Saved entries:
Lemma insert_ok e f c :
  field_ok f → composer_ok c → ∃ r c', insert_slash_edit e f c = Some (r, c') ∧ composer_ok c'.
Proof.
  intros Hf Hc. unfold insert_slash_edit. destruct (insert_range f c Hf) as (_ & H1 & H2).
  rewrite around_ok by done. cbn [mbind option_bind]. eexists _, _. split; [done|]. by apply composer_ok_none.
Qed.
Lemma choose_ok cmd quote f c :
  field_ok f → composer_ok c →
  ∃ r c', choose_slash_command cmd quote f c = Some (r, c') ∧ composer_ok c'.
Proof.
  intros Hf Hc. destruct cmd; try (eexists _, _; split; [done|apply composer_ok_menu; [done|cbn; lia]]).
  unfold choose_slash_command, quote_source_comment. destruct quote as [[[p n] t]|].
  - edestruct insert_ok as (r & c' & -> & Hc'); [exact Hf| |].
    { apply composer_ok_menu; [exact Hc|]. intros _. apply Nat.le_0_l. }
    by eexists _, _.
  - eexists _, _. split; [done|]. apply composer_ok_menu; [done|]. lia.
Qed.
Lemma add_reply_ok body l :
  NoDup (reply_body <$> l) → length l <= MAX_REPLIES →
  NoDup (reply_body <$> add_reply body l) ∧ length (add_reply body l) <= MAX_REPLIES.
Proof.
  intros Hd Hl. unfold add_reply. destruct (existsb _ l) eqn:E; [done|].
  assert (body ∉ reply_body <$> l) as Hb.
  { intros (r & -> & Hr)%list_elem_of_fmap. apply not_true_iff_false in E. apply E, existsb_exists.
    exists r. split; [by apply list_elem_of_In|by apply bool_decide_eq_true]. }
  set (kept := if length l =? MAX_REPLIES then drop 1 l else l).
  assert (∃ n, kept = drop n l) as [n Hn].
  { subst kept. destruct (length l =? MAX_REPLIES); [by exists 1|by exists 0]. }
  assert (length kept < MAX_REPLIES) as Hk.
  { subst kept. destruct (Nat.eqb_spec (length l) MAX_REPLIES) as [Hm|]; [|lia].
    rewrite length_drop, Hm. unfold MAX_REPLIES. lia. }
  rewrite <- (take_drop n l), <- Hn, fmap_app in Hd, Hb.
  rewrite fmap_app. split; [|rewrite length_app; cbn; lia].
  apply NoDup_app in Hd as (_ & _ & Hd). apply NoDup_app. split_and!; [done| |apply NoDup_singleton].
  intros x Hx [= ->]%list_elem_of_singleton. apply Hb, elem_of_app. by right.
Qed.
Lemma save_ok f c : composer_ok c → composer_ok (save_comment_reply f c).2.
Proof.
  intros [H1 H2 H3]. unfold save_comment_reply. case_bool_decide; [by split|].
  set (body := current_reply_body f c). destruct (add_reply_ok body _ H2 H3) as [Hd Hl].
  assert (match reply_position body (add_reply body (replies c)) with Some i => i + 1 | None => 0 end
          <= length (add_reply body (replies c))) as Hp.
  { unfold reply_position. destruct (list_find _ _) as [[i r]|] eqn:E; cbn; [|lia].
    apply list_find_Some in E as (E & _). apply lookup_lt_Some in E. lia. }
  by destruct (active_slash_range f c); cbn; split.
Qed.
Lemma move_ok delta quotable c : composer_ok c → composer_ok (move_comment_menu delta quotable c).2.
Proof.
  intros Hc. unfold move_comment_menu. destruct (slash c) as [m|] eqn:E; [|done].
  destruct (Nat.eqb_spec (comment_menu_count quotable m c) 0) as [|Hn]; [done|].
  apply composer_ok_menu; [done|]. intros [= ->]. cbn [comment_menu_count] in *.
  pose proof (Z.mod_pos_bound (Z.of_nat (slash_index c) + delta) (Z.of_nat (length (replies c) + 1)) ltac:(lia)).
  lia.
Qed.
Lemma activate_ok dimensions quotable quote f c :
  field_ok f → composer_ok c →
  ∃ b r c', activate_comment_menu dimensions quotable quote f c = Some (b, r, c') ∧ composer_ok c'.
Proof.
  intros Hf Hc. unfold activate_comment_menu. destruct (slash c) as [m|] eqn:Em; [|by eexists _, _, _].
  destruct (Nat.eqb_spec (comment_menu_count quotable m c) 0) as [|Hn]; [by eexists _, _, _|].
  assert (∀ (p : option (option Replacement * Composer)),
    (∃ r c', p = Some (r, c') ∧ composer_ok c') →
    ∃ b r c', ('(r, c) ← p; Some (true, r, c)) = Some (b, r, c') ∧ composer_ok c') as Hp.
  { intros p (r & c' & -> & ?). by eexists _, _, _. }
  assert (∀ e, ∃ r c', ('(r, c') ← insert_slash_edit e f c; Some (Some r, c')) = Some (r, c') ∧ composer_ok c') as Hi.
  { intros e. destruct (insert_ok e f c Hf Hc) as (r & c' & -> & ?). by eexists _, _. }
  apply Hp. destruct m.
  - destruct (lookup_lt_is_Some_2 (matching_comment_commands quotable c)
      (slash_index c `min` (comment_menu_count quotable CommandsMenu c - 1))) as [cmd Hcmd].
    { cbn [comment_menu_count] in *. lia. }
    rewrite Hcmd. by apply choose_ok.
  - destruct dimensions as [[columns rows]|]; [apply Hi|by eexists _, _].
  - destruct (lookup_lt_is_Some_2 LANGUAGES
      (slash_index c `min` (comment_menu_count quotable LanguageMenu c - 1))) as [l Hl].
    { cbn [comment_menu_count] in *. lia. }
    rewrite Hl. apply Hi.
  - destruct (Nat.eqb_spec (slash_index c) 0).
    { destruct (save_comment_reply f c) as [r c'] eqn:E. eexists _, _. split; [done|].
      change c' with (r, c').2. rewrite <- E. by apply save_ok. }
    pose proof (co_index _ Hc Em) as Hx.
    destruct (lookup_lt_is_Some_2 (replies c)
      (slash_index c `min` (comment_menu_count quotable RepliesMenu c - 1) - 1)) as [l Hl].
    { cbn [comment_menu_count]. lia. }
    rewrite Hl. apply Hi.
Qed.
Lemma dimensions_ok columns rows c : composer_ok c → composer_ok (with_dimensions columns rows c).
Proof. by intros [H1 H2 H3]. Qed.
Lemma sync_ok f c : composer_ok c → composer_ok (sync_slash f c).
Proof.
  intros [H1 H2 H3]. unfold sync_slash. destruct (if _ =? _ then _ else _) as [[range query]|].
  - destruct (_ || _); by split.
  - by destruct (slash_range c); split.
Qed.
Lemma perform_ok c a : act_ok a → composer_ok c → ∃ c', perform c a = Some c' ∧ composer_ok c'.
Proof.
  intros Ha Hc. destruct a; cbn [perform act_ok] in *.
  - eexists. split; [done|by apply sync_ok].
  - unfold format_comment. destruct (is_block a).
    + rewrite around_ok by apply Ha. eexists. split; [done|by apply composer_ok_none].
    + eexists. split; [done|by apply composer_ok_none].
  - destruct (choose_ok cmd quote f c Ha Hc) as (r & c' & -> & ?). by eexists.
  - destruct (activate_ok dimensions quotable quote f c Ha Hc) as (b & r & c' & -> & ?). by eexists.
  - eexists. split; [done|]. unfold move_comment_menu_vertical. case_bool_decide; [|by apply move_ok].
    destruct typing; [done|by apply dimensions_ok].
  - eexists. split; [done|]. unfold move_comment_menu_horizontal. case_bool_decide; [|by apply move_ok].
    destruct typing; [done|by apply dimensions_ok].
  - eexists. split; [done|]. unfold dismiss_comment_menu. destruct (slash c); [|done].
    by apply composer_ok_menu.
Qed.

(** C24: Whatever is typed, chosen and moved through in the menus of the comment editor, no slice of
    the text and no index of a menu is out of bounds: every act completes. The saved replies
    stay at most thirty with different texts, and the reply that is marked exists. *)
Theorem editor_session_completes c acts :
  composer_ok c → Forall act_ok acts → ∃ c', perform_all c acts = Some c' ∧ composer_ok c'.
Proof.
  intros Hc Ha. revert c Hc. induction Ha as [|a acts Ha _ IH]; intros c Hc; cbn; [by exists c|].
  destruct (perform_ok c a Ha Hc) as (c' & -> & Hc'). by apply IH.
Qed.

(** ** A sample *)

Definition sample_field : Field := mkField (bs "Keep /rep" ++ [LF; LF] ++ bs "after") (9, 9) 9.
Definition sample_composer : Composer :=
  mkComposer None None [] 0 3 2 [mkSavedReply (bs "Nit") (bs "Nit: rename")].
(** The word is seen, the menu of replies opens, the saved one is marked and inserted. *)
Definition sample_acts : list Act :=
  [Typed sample_field; Activated None false None sample_field; MovedVertically 1 false false;
   Activated None false None sample_field].

Lemma sample_field_ok : field_ok sample_field.
Proof. by split; vm_compute; [lia|..]. Qed.
Lemma editor_session_completes_witness :
  perform_all sample_composer sample_acts = Some sample_composer ∧
  ∃ c', perform_all sample_composer sample_acts = Some c' ∧ composer_ok c'.
Proof.
  split; [vm_compute; reflexivity|]. apply (editor_session_completes sample_composer sample_acts).
  - split; [done|apply NoDup_singleton|cbn; unfold MAX_REPLIES; lia].
  - unfold sample_acts. repeat (constructor; [first [apply sample_field_ok|exact I]|]). constructor.
Defined.
Lemma block_edit_stands_apart_witness :
  ∃ r c', insert_slash_edit (caret (bs "Nit") 3) sample_field (sync_slash sample_field sample_composer) = Some (r, c') ∧
          after_edit sample_field r = bs "Keep " ++ [LF; LF] ++ bs "Nit" ++ [LF; LF] ++ bs "after".
Proof.
  destruct (block_edit_stands_apart (caret (bs "Nit") 3) sample_field (sync_slash sample_field sample_composer)
              sample_field_ok ltac:(cbn; lia) ltac:(cbn; lia)) as (r & c' & H & _).
  exists r, c'. split; [exact H|]. revert H. vm_compute. by intros [= <- _].
Defined.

## Task brief
From the opening line of the data above through the line that contains "intros Hf Hc. destruct", please print each line as it stands and only those lines.

## Final answer
Lemma insert_ok e f c :
  field_ok f → composer_ok c → ∃ r c', insert_slash_edit e f c = Some (r, c') ∧ composer_ok c'.
Proof.
  intros Hf Hc. unfold insert_slash_edit. destruct (insert_range f c Hf) as (_ & H1 & H2).
  rewrite around_ok by done. cbn [mbind option_bind]. eexists _, _. split; [done|]. by apply composer_ok_none.
Qed.
Lemma choose_ok cmd quote f c :
  field_ok f → composer_ok c →
  ∃ r c', choose_slash_command cmd quote f c = Some (r, c') ∧ composer_ok c'.
Proof.
  intros Hf Hc. destruct cmd; try (eexists _, _; split; [done|apply composer_ok_menu; [done|cbn; lia]]).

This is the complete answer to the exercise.